Dr. Waldman and his MD-PhD student Joshua Barton sought to explore how the drug produced analgesia. The study, published in the Journal of Clinical Investigation focused on the GUCY2C receptor in a newly discovered intestinal cell type called neuropods, which can sense stimulation and communicate closely with neurons that send pain messages to the brain. The team partnered with neuroscientist Manuel Covarrubias, MD, PhD, who co-directed the study.
The researchers used molecular tools to delete GUCY2C receptors from neuropods in mice, but not from other intestinal cells. The altered animals experienced spontaneous visceral pain that the drug linaclotide did not relieve; meanwhile water secretion was unaffected. This finding, Dr. Waldman says, means that neuropod receptors are regulating sensory tone in the intestine and that they mediate the drug effect on pain. What was most surprising, he says, is how stark the delineation was. Biological functions are known for redundancies and exploratory scientific research doesn’t often yield such clear results — in this case, separating two seemingly connected functions, pain relief and water secretion.
Dr. Waldman envisions therapies that directly target neuropod cells. “We may be able to side-step a major side effect — diarrhea — in other visceral pain conditions,” he says, such as irritable bowel syndrome with diarrhea or endometriosis. Visceral pain regulation by neuropods may represent “a final common pathway,” he says.
Improving healthcare policy for older adults around the globe: Lessons from the COVID-19 pandemic
The COVID-19 pandemic hit older people the hardest: People over 60 were more likely than younger people to get infected, to have a severe illness and to die from the virus in many countries around the globe. Preeti Zanwar, PhD, an expert in health policy, worked with a team of international scholars in aging and policy to understand how country-specific control and mitigation policies impacted COVID-19 outcomes. Her study, published in Public Policy and Aging Report covered six high-or middle-income countries: the U.S., Canada, Brazil, Russia, India and Japan.
“The pandemic exposed the existing public health and healthcare systems that were not good for older people,” she says. Access to public health, health care, vaccines and medicines played a role, of course, but also the country-specific policies meant to slow the spread of the virus, as well as economics and cultural attitudes toward older adults.

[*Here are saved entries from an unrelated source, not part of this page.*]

Lemma run_reachable s schedule s' : run s schedule = Some s' -> rtc step s s'.
Proof.
  revert s; induction schedule as [|[i k] schedule IH]; intros [l ts] H; cbn in H; [injection H as <-; constructor|].
  destruct (ts !! i) as [p|] eqn:Hi; [|discriminate]; destruct (tstep i l p !! k) as [[l1 q]|] eqn:Hk; [|discriminate].
  apply rtc_l with (l1, <[i := q]> ts); [|apply IH, H].
  apply step_thread with p; [exact Hi|]; apply list_elem_of_In, list_elem_of_lookup; exists k; exact Hk.
Qed.

(** One thread takes the latch in exclusive mode, another one sleeps for it. *)
Definition contended : list (nat * nat) :=
  [(0, 2); (0, 0); (0, 0); (0, 0); (0, 0); (0, 0); (0, 0);
   (1, 0); (1, 0); (1, 1); (1, 1); (1, 0); (1, 0); (1, 0)]%nat.

Definition contended_latch : rw_lock := mkLock 0 true true 0 (mkEvent false 1) (mkEvent false 1).

Lemma contended_run : rtc step (init 2) (contended_latch, [XHeld true 1; SWait 1]).
Proof. apply run_reachable with contended; vm_compute; reflexivity. Qed.

(** ** No lost wake-up *)

(** The thread sleeps and no signal has been given. *)
Definition blocked (l : rw_lock) (p : pc) : bool :=
  match p with
  | SWait cell | XWait _ _ cell => negb (os_event_wait_low (event l) cell)
  | XDrainWait _ cell => negb (os_event_wait_low (wait_ex_event l) cell)
  | _ => false
  end.

(** The thread has the latch or is about to signal. *)
Definition owes (p : pc) : bool := (0 <? reader p) || (0 <? claims p) || (0 <? waking p) || (0 <? setting_ex p).

Lemma wait_low_blocks e c : 1 <= c -> os_event_wait_low e c = false -> c = signal_count e.
Proof.
  unfold os_event_wait_low; intros Hc; destruct (c =? 0) eqn:E; [lia|cbn [negb]].
  intros H; apply Bool.orb_false_iff in H as [_ H]; lia.
Qed.

Lemma owes_reader ts : 0 < sum reader ts -> exists j, ts !! j = Some SHeld.
Proof. intros H; destruct (sum_pos reader ts H) as (j & q & Hj & Hq); exists j; destruct q; cbn in Hq; try lia; exact Hj. Qed.

(** A thread the latch is not free for, or that has been promised a signal, is
    not the only one to wait. *)
Lemma claimer_moves l ts : inv (l, ts) -> 0 < sum claims ts \/ 0 < sum waking ts ->
  exists j q, ts !! j = Some q /\ owes q = true /\ blocked l q = false.
Proof.
  intros I [H|H].
  - destruct (sum_pos claims ts H) as (j & q & Hj & Hq); destruct (blocked l q) eqn:B; [|exists j, q; unfold owes; repeat split; auto; lia].
    pose proof (i_local _ I j q Hj) as L; cbn [fst snd] in L; pose proof (l_wf _ _ _ _ _ _ _ L) as W.
    destruct q; try discriminate B; try (destruct h as [[r m]|]; cbn in W; [contradiction|cbn in Hq; lia]); [cbn in Hq; lia|].
    pose proof (l_cell_ex _ _ _ _ _ _ _ L cell0 eq_refl) as [Hc _]; cbn in B; apply negb_true_iff in B.
    apply wait_low_blocks in B; [|lia]; destruct (l_waits_ex _ _ _ _ _ _ _ L cell0 eq_refl B) as [Hw|Hs].
    + pose proof (inv_numbers l ts I) as (_ & NC & _ & _ & _ & _ & NW & _); destruct (sole_claim ts j _ Hj (proj2 NC) eq_refl) as [El _].
      cbn in El; destruct (owes_reader ts) as [k Hk]; [unfold X_LOCK_DECR in *; lia|exists k, SHeld; auto].
    + destruct (sum_pos setting_ex ts Hs) as (k & r & Hk & Hr); exists k, r; destruct r; cbn in Hr; try lia; auto.
  - destruct (sum_pos waking ts H) as (j & q & Hj & Hq); exists j, q; destruct q; cbn in Hq; try lia; auto.
Qed.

For instance, the U.S. reported many more deaths, and even though citizens here had easy access to vaccines compared to lower-income countries such as India, vaccine uptake was poor. Many older Americans live in long-term care facilities such as nursing homes, which were epicenters for COVID-19 outbreaks and also for higher death tolls.

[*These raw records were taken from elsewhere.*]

(** ** Examples *)

Definition ex_start : sys := mkSys [] (fun _ => mkTrx None false 0 false false) 0.
Definition ex_page : place := Page 0 7.

Definition after_rec (mode : Z) (h t : nat) (s : sys) : sys :=
  match lock_rec_lock false mode ex_page 10 h t s with Some (_, s') => s' | None => s end.
Definition after_table (mode : Z) (t : nat) (s : sys) : sys := match lock_table 1 mode t s with Some (_, s') => s' | None => s end.

Lemma ex_start_reachable : reachable ex_start.
Proof. apply re_init; [reflexivity|]. intro t. split; reflexivity. Defined.

Lemma after_rec_reachable mode h t s : reachable s -> lock_wait (trxs s t) = false -> user_mode mode -> (h < 10)%nat -> reachable (after_rec mode h t s).
Proof.
  intros R W U L. unfold after_rec. destruct (lock_rec_lock false mode ex_page 10 h t s) as [[err s']|] eqn:E; [|exact R].
  exact (re_step _ _ R (st_rec_lock false mode 0 7 10 h t s err s' W U L E)).
Defined.

Lemma after_table_reachable mode t s : reachable s -> lock_wait (trxs s t) = false -> table_mode mode -> reachable (after_table mode t s).
Proof.
  intros R W M. unfold after_table. destruct (lock_table 1 mode t s) as [[err s']|] eqn:E; [|exact R].
  exact (re_step _ _ R (st_table 1 mode t s err s' W M E)).
Defined.

(** Two readers of a record and a writer that waits for them. *)
Definition ex_readers : sys := after_rec LOCK_S 5 2 (after_rec LOCK_S 5 1 ex_start).
Definition ex_queue : sys := after_rec LOCK_X 5 3 ex_readers.

Lemma ex_readers_reachable : reachable ex_readers.
Proof. repeat (apply after_rec_reachable; [|reflexivity|unfold user_mode; simpl; tauto|lia]). exact ex_start_reachable. Defined.

Lemma ex_queue_reachable : reachable ex_queue.
Proof. apply after_rec_reachable; [exact ex_readers_reachable|reflexivity|unfold user_mode; simpl; tauto|lia]. Defined.

Definition nth_lock (n : nat) (s : sys) : lock := nth n (locks s) (mkLock 0 0 0 ex_page []).

Lemma granted_locks_compatible_witness :
  lock_mode_compatible (lock_get_mode (nth_lock 0 ex_readers)) (lock_get_mode (nth_lock 1 ex_readers)) = true.
Proof.
  apply (granted_locks_compatible ex_readers 5); try (vm_compute; reflexivity).
  - exact ex_readers_reachable.
  - vm_compute. auto.
  - vm_compute. auto.
  - vm_compute. discriminate.
Defined.

Lemma waiting_lock_is_blocked_witness : has_to_wait_in_queue ex_queue (nth_lock 2 ex_queue) = true.
Proof.
  apply (waiting_lock_is_blocked ex_queue); [exact ex_queue_reachable|vm_compute; auto|vm_compute; reflexivity].
Defined.

Lemma no_deadlock_witness : ~ clos_trans nat (waits ex_queue) 3%nat 3%nat.
Proof. apply (no_deadlock ex_queue 3). exact ex_queue_reachable. Defined.

Lemma wait_ends_at_running_witness : exists u, clos_trans nat (waits ex_queue) 3%nat u /\ lock_wait (trxs ex_queue u) = false.
Proof. apply (wait_ends_at_running ex_queue 3); [exact ex_queue_reachable|vm_compute; reflexivity]. Defined.

Lemma lock_rec_lock_answers_witness : exists err s', lock_rec_lock false LOCK_X ex_page 10 5 3 ex_readers = Some (err, s')
    /\ match err with
       | DB_SUCCESS | DB_SUCCESS_LOCKED_REC => lock_rec_has_expl LOCK_X ex_page 5 3 s' = true
           \/ false = true /\ s' = ex_readers /\ lock_rec_other_has_conflicting LOCK_X ex_page 5 3 ex_readers = false
       | DB_LOCK_WAIT => lock_wait (trxs s' 3) = true
       | DB_DEADLOCK => lock_wait (trxs s' 3) = false
       end.
Proof.
  apply (lock_rec_lock_answers false LOCK_X 0 7 10 5 3 ex_readers); [exact ex_readers_reachable|vm_compute; reflexivity|unfold user_mode; simpl; tauto|lia].
Defined.

Lemma lock_release_frees_witness : exists s', lock_release_off_kernel (S (List.length (locks ex_queue))) 1 ex_queue = Some s'
    /\ (forall l, In l (locks s') -> l_trx l <> 1%nat)
    /\ forall w, In w (locks s') -> lock_get_wait w = true -> exists l, blocks s' w l /\ l_trx l <> 1%nat.
Proof. apply (lock_release_frees ex_queue 1); [exact ex_queue_reachable|vm_compute; reflexivity]. Defined.

Lemma lock_update_delete_inherits_witness :
  exists s', lock_update_delete (fun _ => false) ex_page 10 5 6 ex_queue = Some s' /\ on_record s' ex_page 5 = []
    /\ forall l, In l (on_record ex_queue ex_page 5) -> lock_rec_get_insert_intention l = false ->
         (false && (lock_get_mode l =? LOCK_X)) = false -> gap_held (lock_get_mode l) ex_page 6 (l_trx l) s'.
Proof. apply (lock_update_delete_inherits (fun _ => false) 0 7 10 5 6 ex_queue); [exact ex_queue_reachable|lia|discriminate]. Defined.

(** The transaction 2 reads a table, 1 waits to lock all of it, and 2 now wants to
    write. *)
Definition ex_upgrade : sys := after_table LOCK_X 1 (after_table LOCK_IS 2 ex_start).

Lemma ex_upgrade_reachable : reachable ex_upgrade.
Proof. repeat (apply after_table_reachable; [|reflexivity|unfold table_mode; auto]). exact ex_start_reachable. Defined.

Lemma lock_table_answers_witness : exists err s', lock_table 1 LOCK_IX 2 ex_upgrade = Some (err, s')
    /\ match err with
       | DB_SUCCESS => table_held 2 1 LOCK_IX s'
       | DB_SUCCESS_LOCKED_REC => lock_table_other_has_incompatible 2 1 LOCK_IX ex_upgrade = true /\ table_held 2 1 LOCK_IX s'
       | DB_LOCK_WAIT => lock_wait (trxs s' 2) = true
       | DB_DEADLOCK => lock_wait (trxs s' 2) = false
       end.
Proof. apply (lock_table_answers 1 LOCK_IX 2 ex_upgrade); [exact ex_upgrade_reachable|vm_compute; reflexivity|unfold table_mode; auto]. Defined.

(** The lock is granted because the search for a deadlock has chosen another
    victim, and is reported as [DB_SUCCESS_LOCKED_REC]. *)
Lemma ex_upgrade_locked_rec :
  match lock_table 1 LOCK_IX 2 ex_upgrade with
  | Some (err, s') => err = DB_SUCCESS_LOCKED_REC /\ lock_wait (trxs s' 2) = false /\ chosen_as_victim (trxs s' 1) = true
  | None => False
  end.
Proof. vm_compute. auto. Qed.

In contrast, Japan, a super-aging society, and with the highest proportion of older adults, provides lessons in the care of older adults. Culturally, Japan values its older adults and works to make sure they stay engaged and connected to society. “Japan has an interesting national policy to make sure older adults don’t suffer from social isolation that can lead to suicide: The Loneliness Ministry,” Zanwar says.
There’s definitely room for improvement in the U.S. for better federal and state pandemic mitigation policies , improved data surveillance systems and stronger communication of evidence-based science and risk. Older adults also prefer to age in one’s home around the globe, which calls for greater focus on supportive policies that help promote aging-in-place.

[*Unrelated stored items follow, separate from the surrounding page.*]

Lemma load8_fault m p : is_mapped m p = false -> load8 p m = Fault.
Proof. intros H. unfold load8, peek. now rewrite H. Qed.

Lemma store8_ret m p v : is_mapped m p = true -> store8 p v m = Ret tt (poke m p v).
Proof. intros H. unfold store8. now rewrite H. Qed.

Lemma store8_fault m p v : is_mapped m p = false -> store8 p v m = Fault.
Proof. intros H. unfold store8. now rewrite H. Qed.

#[export] Hint Resolve load8_ret store8_ret load8_fault store8_fault : cmem.

Lemma peek_mapped m p v : peek m p = Some v -> is_mapped m p = true.
Proof. unfold peek. now destruct (is_mapped m p). Qed.

Lemma mapped_peek m p : is_mapped m p = true -> exists v, peek m p = Some v.
Proof. unfold peek. intros ->. eauto. Qed.

Lemma is_mapped_poke m p v q : is_mapped (poke m p v) q = is_mapped m q.
Proof. reflexivity. Qed.

Lemma is_mapped_poke_list m p l q : is_mapped (poke_list m p l) q = is_mapped m q.
Proof. revert m p. induction l as [|x l IH]; intros m p; [done|]. simpl. now rewrite IH. Qed.

Lemma peek_poke_eq m p v : is_mapped m p = true -> peek (poke m p v) p = Some (u8 v).
Proof.
  intros H. unfold peek. rewrite is_mapped_poke, H. simpl.
  now rewrite lookup_insert_eq.
Qed.

Lemma peek_poke_ne m p v q : p <> q -> peek (poke m p v) q = peek m q.
Proof.
  intros H. unfold peek. rewrite is_mapped_poke. simpl.
  now rewrite lookup_insert_ne.
Qed.

Lemma peek_poke_list_out m p l q :
  q < p \/ p + Zlen l <= q -> peek (poke_list m p l) q = peek m q.
Proof.
  revert m p. induction l as [|x l IH]; intros m p H; [done|].
  simpl. rewrite Zlen_cons in H. pose proof (Zlen_nonneg l).
  rewrite IH by lia. apply peek_poke_ne. lia.
Qed.

Lemma poke_list_app m p l1 l2 :
  poke_list m p (l1 ++ l2) = poke_list (poke_list m p l1) (p + Zlen l1) l2.
Proof.
  revert m p. induction l1 as [|x l IH]; intros m p.
  - simpl. rewrite Zlen_nil. f_equal. lia.
  - simpl. rewrite IH, Zlen_cons. f_equal. lia.
Qed.

Lemma poke_list_snoc m p l x :
  poke_list m p (l ++ [x]) = poke (poke_list m p l) (p + Zlen l) x.
Proof. now rewrite poke_list_app. Qed.

Lemma regions_poke_list m p l : regions (poke_list m p l) = regions m.
Proof. revert m p. induction l as [|x l IH]; intros m p; [done|]. simpl. now rewrite IH. Qed.

(** ** [bytes_at] *)

Lemma bytes_at_app m p l1 l2 :
  bytes_at m p (l1 ++ l2) <-> bytes_at m p l1 /\ bytes_at m (p + Zlen l1) l2.
Proof.
  revert p. induction l1 as [|x l IH]; intros p.
  - simpl. rewrite Zlen_nil. replace (p + 0) with p by lia. tauto.
  - simpl. rewrite IH, Zlen_cons. replace (p + 1 + Zlen l) with (p + (Zlen l + 1)) by lia.
    tauto.
Qed.

Lemma bytes_at_ext m m' p l :
  (forall q, p <= q < p + Zlen l -> peek m' q = peek m q) ->
  bytes_at m p l -> bytes_at m' p l.
Proof.
  revert p. induction l as [|x l IH]; intros p Hq; [done|].
  rewrite Zlen_cons in Hq. pose proof (Zlen_nonneg l).
  intros [H1 H2]. split; [rewrite Hq by lia; done|].
  apply IH; [intros q ?; apply Hq; lia | done].
Qed.

Lemma bytes_at_poke_out m p v q l :
  p < q \/ q + Zlen l <= p -> bytes_at m q l -> bytes_at (poke m p v) q l.
Proof.
  intros H. apply bytes_at_ext. intros r Hr. apply peek_poke_ne. lia.
Qed.

Lemma bytes_at_poke_list_out m p k q l :
  p + Zlen k <= q \/ q + Zlen l <= p -> bytes_at m q l -> bytes_at (poke_list m p k) q l.
Proof.
  intros H. apply bytes_at_ext. intros r Hr. apply peek_poke_list_out. lia.
Qed.

Lemma bytes_at_poke_list m p l :
  mapped_range m p (Zlen l) -> Forall byte_ok l -> bytes_at (poke_list m p l) p l.
Proof.
  revert m p. induction l as [|x l IH]; intros m p Hm Hb; [done|].
  rewrite Zlen_cons in Hm. pose proof (Zlen_nonneg l).
  inversion_clear Hb as [|? ? Hx Hl]. simpl. split.
  - rewrite peek_poke_list_out by lia. rewrite peek_poke_eq by (apply Hm; lia).
    f_equal. now apply u8_id.
  - apply IH; [|done]. intros q Hq. rewrite is_mapped_poke. apply Hm. lia.
Qed.

Lemma bytes_at_mapped m p l : bytes_at m p l -> mapped_range m p (Zlen l).
Proof.
  revert p. induction l as [|x l IH]; intros p; simpl; intros H q Hq.
  - rewrite Zlen_nil in Hq. lia.
  - rewrite Zlen_cons in Hq. destruct H as [H1 H2].
    destruct (Z.eq_dec q p) as [->|]; [now apply peek_mapped in H1|].
    apply (IH _ H2). lia.
Qed.

Lemma bytes_at_peek m p l i x :
  bytes_at m p l -> l !! i = Some x -> peek m (p + Z.of_nat i) = Some x.
Proof.
  revert p i. induction l as [|y l IH]; intros p [|i] H Hi; try done.
  - injection Hi as ->. replace (p + Z.of_nat 0) with p by lia. apply H.
  - simpl in *. destruct H as [_ H].
    replace (p + Z.of_nat (Datatypes.S i)) with (p + 1 + Z.of_nat i) by lia.
    now apply IH.
Qed.

Lemma bytes_at_inj m p l1 l2 :
  length l1 = length l2 -> bytes_at m p l1 -> bytes_at m p l2 -> l1 = l2.
Proof.
  revert p l2. induction l1 as [|x l IH]; intros p [|y l2] Hlen; try done.
  simpl. intros [H1 H2] [H3 H4]. f_equal; [congruence|]. eapply IH; eauto.
Qed.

Older adults were one of the most vulnerable groups during the COVID-19 pandemic. “How we take care of the most vulnerable is a reflection of what a society values, according to Mahatma Gandhi,” Zanwar says. The world will observe a doubling of older populations 60 years and older by 2050, and understanding the impact of healthcare policies for older adult well-being will only become more critical in the coming decades.